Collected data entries
◆ ◆ ◆ ◆ ◆

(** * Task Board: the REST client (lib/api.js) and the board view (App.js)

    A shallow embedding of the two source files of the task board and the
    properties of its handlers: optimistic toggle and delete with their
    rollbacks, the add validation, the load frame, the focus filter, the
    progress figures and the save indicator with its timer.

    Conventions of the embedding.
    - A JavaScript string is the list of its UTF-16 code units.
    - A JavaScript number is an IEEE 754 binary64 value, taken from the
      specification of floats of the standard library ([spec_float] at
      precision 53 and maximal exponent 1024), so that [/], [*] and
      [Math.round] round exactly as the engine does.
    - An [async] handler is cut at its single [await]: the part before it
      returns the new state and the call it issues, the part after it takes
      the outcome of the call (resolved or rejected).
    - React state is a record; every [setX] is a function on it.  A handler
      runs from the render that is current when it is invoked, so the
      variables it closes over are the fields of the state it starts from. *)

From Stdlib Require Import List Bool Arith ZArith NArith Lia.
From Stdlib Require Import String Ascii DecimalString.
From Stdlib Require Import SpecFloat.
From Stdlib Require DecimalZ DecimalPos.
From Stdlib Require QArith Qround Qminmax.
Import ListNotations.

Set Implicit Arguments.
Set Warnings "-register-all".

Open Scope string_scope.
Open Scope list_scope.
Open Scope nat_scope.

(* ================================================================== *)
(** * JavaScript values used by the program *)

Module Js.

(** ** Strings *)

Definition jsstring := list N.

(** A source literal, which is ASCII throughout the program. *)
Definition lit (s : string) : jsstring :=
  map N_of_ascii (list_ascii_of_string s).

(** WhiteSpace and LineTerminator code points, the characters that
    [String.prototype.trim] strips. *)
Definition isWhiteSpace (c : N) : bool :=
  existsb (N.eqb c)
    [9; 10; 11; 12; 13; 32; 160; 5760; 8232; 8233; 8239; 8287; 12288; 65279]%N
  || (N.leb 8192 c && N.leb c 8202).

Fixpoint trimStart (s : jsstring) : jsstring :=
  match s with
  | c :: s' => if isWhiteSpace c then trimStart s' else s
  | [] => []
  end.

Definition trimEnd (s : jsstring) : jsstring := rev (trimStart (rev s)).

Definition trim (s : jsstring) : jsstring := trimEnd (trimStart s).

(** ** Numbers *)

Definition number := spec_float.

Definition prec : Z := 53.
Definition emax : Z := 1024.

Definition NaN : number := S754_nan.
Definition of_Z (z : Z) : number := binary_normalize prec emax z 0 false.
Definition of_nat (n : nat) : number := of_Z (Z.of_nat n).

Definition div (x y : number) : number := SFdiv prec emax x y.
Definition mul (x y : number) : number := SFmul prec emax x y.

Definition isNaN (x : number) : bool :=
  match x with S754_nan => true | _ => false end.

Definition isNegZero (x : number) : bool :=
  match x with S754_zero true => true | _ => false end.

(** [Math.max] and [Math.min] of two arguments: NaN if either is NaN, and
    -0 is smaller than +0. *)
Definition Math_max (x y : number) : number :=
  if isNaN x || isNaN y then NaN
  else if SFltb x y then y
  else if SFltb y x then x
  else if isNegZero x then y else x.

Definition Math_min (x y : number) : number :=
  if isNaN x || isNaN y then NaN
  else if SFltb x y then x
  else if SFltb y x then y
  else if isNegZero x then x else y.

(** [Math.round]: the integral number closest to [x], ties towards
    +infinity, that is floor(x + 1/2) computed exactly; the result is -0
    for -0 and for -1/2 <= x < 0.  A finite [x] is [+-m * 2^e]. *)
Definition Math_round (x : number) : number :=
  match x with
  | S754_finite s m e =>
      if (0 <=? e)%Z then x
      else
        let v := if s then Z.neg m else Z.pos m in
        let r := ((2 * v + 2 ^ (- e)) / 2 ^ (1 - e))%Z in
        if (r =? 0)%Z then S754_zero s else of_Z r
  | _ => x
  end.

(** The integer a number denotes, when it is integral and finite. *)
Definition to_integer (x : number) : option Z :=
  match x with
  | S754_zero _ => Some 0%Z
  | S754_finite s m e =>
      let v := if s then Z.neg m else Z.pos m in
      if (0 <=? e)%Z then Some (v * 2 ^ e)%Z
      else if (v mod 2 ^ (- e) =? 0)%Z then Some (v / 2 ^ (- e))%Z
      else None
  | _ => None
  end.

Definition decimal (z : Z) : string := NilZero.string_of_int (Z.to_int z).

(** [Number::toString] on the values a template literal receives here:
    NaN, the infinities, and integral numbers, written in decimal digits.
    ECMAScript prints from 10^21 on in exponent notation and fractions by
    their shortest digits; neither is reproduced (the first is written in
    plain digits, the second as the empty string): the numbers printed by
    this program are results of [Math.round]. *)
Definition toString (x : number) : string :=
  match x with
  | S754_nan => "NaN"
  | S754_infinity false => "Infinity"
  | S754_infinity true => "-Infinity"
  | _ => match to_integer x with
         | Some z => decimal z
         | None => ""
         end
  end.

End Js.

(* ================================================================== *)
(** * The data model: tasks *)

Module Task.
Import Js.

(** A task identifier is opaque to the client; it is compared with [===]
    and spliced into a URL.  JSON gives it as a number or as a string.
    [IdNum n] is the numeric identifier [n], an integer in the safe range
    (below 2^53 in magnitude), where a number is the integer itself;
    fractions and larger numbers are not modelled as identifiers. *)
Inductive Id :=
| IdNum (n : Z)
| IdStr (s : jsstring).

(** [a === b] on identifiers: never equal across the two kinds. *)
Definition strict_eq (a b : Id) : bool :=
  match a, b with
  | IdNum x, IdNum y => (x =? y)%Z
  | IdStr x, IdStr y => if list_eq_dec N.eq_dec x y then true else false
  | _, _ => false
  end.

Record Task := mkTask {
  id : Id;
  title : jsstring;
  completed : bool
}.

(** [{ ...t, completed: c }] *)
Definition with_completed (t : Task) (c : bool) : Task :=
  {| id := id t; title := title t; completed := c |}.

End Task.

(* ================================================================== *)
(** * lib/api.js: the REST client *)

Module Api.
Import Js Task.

◆ ◆ ◆ ◆ ◆

[TASK DIRECTIONS] Set out every record in full, exactly as given.

[OUTPUT OF THE EXERCISE]
(** * Task Board: the REST client (lib/api.js) and the board view (App.js)

    A shallow embedding of the two source files of the task board and the
    properties of its handlers: optimistic toggle and delete with their
    rollbacks, the add validation, the load frame, the focus filter, the
    progress figures and the save indicator with its timer.

    Conventions of the embedding.
    - A JavaScript string is the list of its UTF-16 code units.
    - A JavaScript number is an IEEE 754 binary64 value, taken from the
      specification of floats of the standard library ([spec_float] at
      precision 53 and maximal exponent 1024), so that [/], [*] and
      [Math.round] round exactly as the engine does.
    - An [async] handler is cut at its single [await]: the part before it
      returns the new state and the call it issues, the part after it takes
      the outcome of the call (resolved or rejected).
    - React state is a record; every [setX] is a function on it.  A handler
      runs from the render that is current when it is invoked, so the
      variables it closes over are the fields of the state it starts from. *)

From Stdlib Require Import List Bool Arith ZArith NArith Lia.
From Stdlib Require Import String Ascii DecimalString.
From Stdlib Require Import SpecFloat.
From Stdlib Require DecimalZ DecimalPos.
From Stdlib Require QArith Qround Qminmax.
Import ListNotations.

Set Implicit Arguments.
Set Warnings "-register-all".

Open Scope string_scope.
Open Scope list_scope.
Open Scope nat_scope.

(* ================================================================== *)
(** * JavaScript values used by the program *)

Module Js.

(** ** Strings *)

Definition jsstring := list N.

(** A source literal, which is ASCII throughout the program. *)
Definition lit (s : string) : jsstring :=
  map N_of_ascii (list_ascii_of_string s).

(** WhiteSpace and LineTerminator code points, the characters that
    [String.prototype.trim] strips. *)
Definition isWhiteSpace (c : N) : bool :=
  existsb (N.eqb c)
    [9; 10; 11; 12; 13; 32; 160; 5760; 8232; 8233; 8239; 8287; 12288; 65279]%N
  || (N.leb 8192 c && N.leb c 8202).

Fixpoint trimStart (s : jsstring) : jsstring :=
  match s with
  | c :: s' => if isWhiteSpace c then trimStart s' else s
  | [] => []
  end.

Definition trimEnd (s : jsstring) : jsstring := rev (trimStart (rev s)).

Definition trim (s : jsstring) : jsstring := trimEnd (trimStart s).

(** ** Numbers *)

Definition number := spec_float.

Definition prec : Z := 53.
Definition emax : Z := 1024.

Definition NaN : number := S754_nan.
Definition of_Z (z : Z) : number := binary_normalize prec emax z 0 false.
Definition of_nat (n : nat) : number := of_Z (Z.of_nat n).

Definition div (x y : number) : number := SFdiv prec emax x y.
Definition mul (x y : number) : number := SFmul prec emax x y.

Definition isNaN (x : number) : bool :=
  match x with S754_nan => true | _ => false end.

Definition isNegZero (x : number) : bool :=
  match x with S754_zero true => true | _ => false end.

(** [Math.max] and [Math.min] of two arguments: NaN if either is NaN, and
    -0 is smaller than +0. *)
Definition Math_max (x y : number) : number :=
  if isNaN x || isNaN y then NaN
  else if SFltb x y then y
  else if SFltb y x then x
  else if isNegZero x then y else x.

Definition Math_min (x y : number) : number :=
  if isNaN x || isNaN y then NaN
  else if SFltb x y then x
  else if SFltb y x then y
  else if isNegZero x then x else y.

(** [Math.round]: the integral number closest to [x], ties towards
    +infinity, that is floor(x + 1/2) computed exactly; the result is -0
    for -0 and for -1/2 <= x < 0.  A finite [x] is [+-m * 2^e]. *)
Definition Math_round (x : number) : number :=
  match x with
  | S754_finite s m e =>
      if (0 <=? e)%Z then x
      else
        let v := if s then Z.neg m else Z.pos m in
        let r := ((2 * v + 2 ^ (- e)) / 2 ^ (1 - e))%Z in
        if (r =? 0)%Z then S754_zero s else of_Z r
  | _ => x
  end.

(** The integer a number denotes, when it is integral and finite. *)
Definition to_integer (x : number) : option Z :=
  match x with
  | S754_zero _ => Some 0%Z
  | S754_finite s m e =>
      let v := if s then Z.neg m else Z.pos m in
      if (0 <=? e)%Z then Some (v * 2 ^ e)%Z
      else if (v mod 2 ^ (- e) =? 0)%Z then Some (v / 2 ^ (- e))%Z
      else None
  | _ => None
  end.

Definition decimal (z : Z) : string := NilZero.string_of_int (Z.to_int z).

(** [Number::toString] on the values a template literal receives here:
    NaN, the infinities, and integral numbers, written in decimal digits.
    ECMAScript prints from 10^21 on in exponent notation and fractions by
    their shortest digits; neither is reproduced (the first is written in
    plain digits, the second as the empty string): the numbers printed by
    this program are results of [Math.round]. *)
Definition toString (x : number) : string :=
  match x with
  | S754_nan => "NaN"
  | S754_infinity false => "Infinity"
  | S754_infinity true => "-Infinity"
  | _ => match to_integer x with
         | Some z => decimal z
         | None => ""
         end
  end.

End Js.

(* ================================================================== *)
(** * The data model: tasks *)

Module Task.
Import Js.

(** A task identifier is opaque to the client; it is compared with [===]
    and spliced into a URL.  JSON gives it as a number or as a string.
    [IdNum n] is the numeric identifier [n], an integer in the safe range
    (below 2^53 in magnitude), where a number is the integer itself;
    fractions and larger numbers are not modelled as identifiers. *)
Inductive Id :=
| IdNum (n : Z)
| IdStr (s : jsstring).

(** [a === b] on identifiers: never equal across the two kinds. *)
Definition strict_eq (a b : Id) : bool :=
  match a, b with
  | IdNum x, IdNum y => (x =? y)%Z
  | IdStr x, IdStr y => if list_eq_dec N.eq_dec x y then true else false
  | _, _ => false
  end.

Record Task := mkTask {
  id : Id;
  title : jsstring;
  completed : bool
}.

(** [{ ...t, completed: c }] *)
Definition with_completed (t : Task) (c : bool) : Task :=
  {| id := id t; title := title t; completed := c |}.

End Task.

(* ================================================================== *)
(** * lib/api.js: the REST client *)

Module Api.
Import Js Task.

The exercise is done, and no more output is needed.